With 16-bit data (m flag = 0), incrementing or decrementing a pointer or index twice is common. For example:

INC LABEL ; 7 cycles for dp, 9 cycles for abs
INC LABEL ; 7 cycles for dp, 9 cycles for abs

takes 14 cycles using direct page addressing or 18 cycles using absolute addressing. It is faster to use:

LDA LABEL ; 4 cycles for dp, 5 cycles for abs
INC       ; 2 cycles
INC       ; 2 cycles
STA LABEL ; 4 cycles for dp, 5 cycles for abs

which takes 12 cycles using direct page addressing or 14 cycles using absolute addressing. (The X or the Y register could be used instead. The cycle count is the same)

The same speed optimization can be made with DEC, ASL, LSR, ROL, and ROR (although shifting just twice is less common than incrementing or decrementing twice).

Bank 0 memory move up (or fill)

A very fast (3 to 3.5 cycles per byte) bank 0 memory move up (or down if the source and destination blocks do not overlap) is possible using the PEI instruction. The key is a sequence of 128 consecutive PEI instructions:

PEIFE PEI $FE
PEIFC PEI $FC
PEIFA PEI $FA
PEIF8 PEI $F8
; etc.
PEI06 PEI $06
PEI04 PEI $04
PEI02 PEI $02
PEI00 PEI $00
      DEY
      BEQ SKIP
      TDC
      SEC
      SBC #$100
      TCD
      JMP PEIFE
SKIP  DEC LAST
      BEQ DONE
      INY
      LDA LASTD
      TCD
      JMP (LASTPEI)
DONE

Example:

  • Start of source = $10DF
  • End of source = $1234
  • End of destination = $1236

A memory move up (e.g. the MVP instruction) works from the end of the block to the start of the block. The process is:

  1. Because the end of source is an odd address, handle this byte specially: move the byte at $1234 to $1236
  2. Clear the x and m flags (16-bit registers)
  3. Save the D register and the stack pointer (it can be saved in X by using TSX)
  4. Set the stack pointer to $1235 (since the byte has already been moved to $1236)
  5. Set the D register to $1200
  6. Store 2 in LAST
  7. Because the start of source is an even address, store $10E0 in LASTD
  8. Store the address of PEI1E in LASTPEI (there are $1E + 2 bytes from $10E0 to $10FF)
  9. Set Y to 2 and JMP to PEI32 (since the byte has already been moved from $1234)
  10. Restore the stack pointer and the D register
  11. Because the start of source is an even address, handle this byte specially: move the byte at $10DF to $10E1

The first time through the loop, PEI32 to the DEY handles the source range $1200 through $1233. The low byte of the D register is zero, so PEI takes 6 cycles and moves 2 bytes, thus taking 3 cycles per byte moved.

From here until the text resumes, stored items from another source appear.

(** X18.  [Library.select], in a library whose books all have an author, a
    genre and a title, returns the books of which one of the three, in
    lower case, holds the criterion stripped and in lower case, in the
    order they have in the library; a selection from a library in the
    order of its key is in that order too, and selecting again from the
    selection with the same criterion gives the selection back. *)
Theorem library_select_spec {B : Py.Builtins} {S : Py.Strip}
    (library : Library.Library) (criterion : string) :
  let query := Py.lower (Py.strip criterion) in
  let selected book :=
    match Library.author book, Library.genre book, Library.title book with
    | Some a, Some g, Some t =>
        Py.contains query (Py.lower a) || Py.contains query (Py.lower g)
        || Py.contains query (Py.lower t)
    | _, _, _ => false
    end in
  Forall (fun book => Library.author book <> None
                      /\ Library.genre book <> None
                      /\ Library.title book <> None)
    (Library.books library) ->
  Library.select library criterion
  = Py.Return (filter selected (Library.books library))
  /\ (Library.sorted library ->
      Library.sorted (Library.mkLibrary
                        (filter selected (Library.books library))))
  /\ Library.select
       (Library.mkLibrary (filter selected (Library.books library)))
       criterion
     = Py.Return (filter selected (Library.books library)).
Proof.
  intros query selected Hall.
  assert (Hsel : forall l,
            Forall (fun book => Library.author book <> None
                                /\ Library.genre book <> None
                                /\ Library.title book <> None) l ->
            Library.select (Library.mkLibrary l) criterion
            = Py.Return (filter selected l)).
  { intros l Hl. unfold Library.select. fold query. cbn [Library.books].
    apply comprehension_filter.
    eapply Forall_impl; [|exact Hl]. intros book (Ha & Hg & Ht).
    unfold Library.matches, Library.field_lower, selected, Py.bind.
    destruct (Library.author book) as [a|]; [|congruence].
    destruct (Library.genre book) as [g|]; [|congruence].
    destruct (Library.title book) as [t|]; [|congruence].
    destruct (Py.contains query (Py.lower a)); [reflexivity|].
    destruct (Py.contains query (Py.lower g)); reflexivity. }
  split; [|split].
  - destruct library as [l]. now apply Hsel.
  - intros Hs. unfold Library.sorted. cbn [Library.books].
    now apply sorted_by_filter.
  - rewrite Hsel.
    + now rewrite filter_idempotent.
    + apply Forall_forall. intros book Hin.
      apply filter_In in Hin as [Hin _].
      rewrite Forall_forall in Hall. now apply Hall.
Qed.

After the DEY, Y is 1, so $100 is subtracted from the D register and it jumps to PEIFE. PEIFE to the DEY handles the source range $1100 through $11FF. The low byte of the D register is still zero, so PEI takes 3 cycles per byte moved.

After the DEY, Y is 0, so LAST is decremented. LAST is then 1, so Y is incremented to 1, the D register is set to $10E0, and it jumps to PEI1E. PEI1E to the DEY handles the source range $10E0 through $10FF. Because the low byte of the address of the start of source is non-zero, the low byte of the D register is non-zero, so PEI takes 7 cycles, or 3.5 cycles per byte moved.

After the DEY, Y is 0, so LAST is decremented. LAST is then zero so it exits.

Because the direct page and the stack are both bank 0, this technique is limited to bank 0.

This technique can be used to fill memory, but there is one gotcha: store the fill byte at two locations:

  1. The end of the fill range
  2. The end of the fill range - 1

then use memory move up where:

  • start of source = start of fill range + 2
  • end of source = end of fill range
  • start of destination = end of fill range - 2

The reason that storing the fill byte only at the end of the range, then using

  • start of source = start of fill range + 1
  • end of source = end of fill range
  • start of destination = end of fill range - 1

doesn't work is that PEI reads two bytes from the direct page, then writes two bytes to the stack, rather than reading one byte, writing one byte, reading one byte, and writing one byte.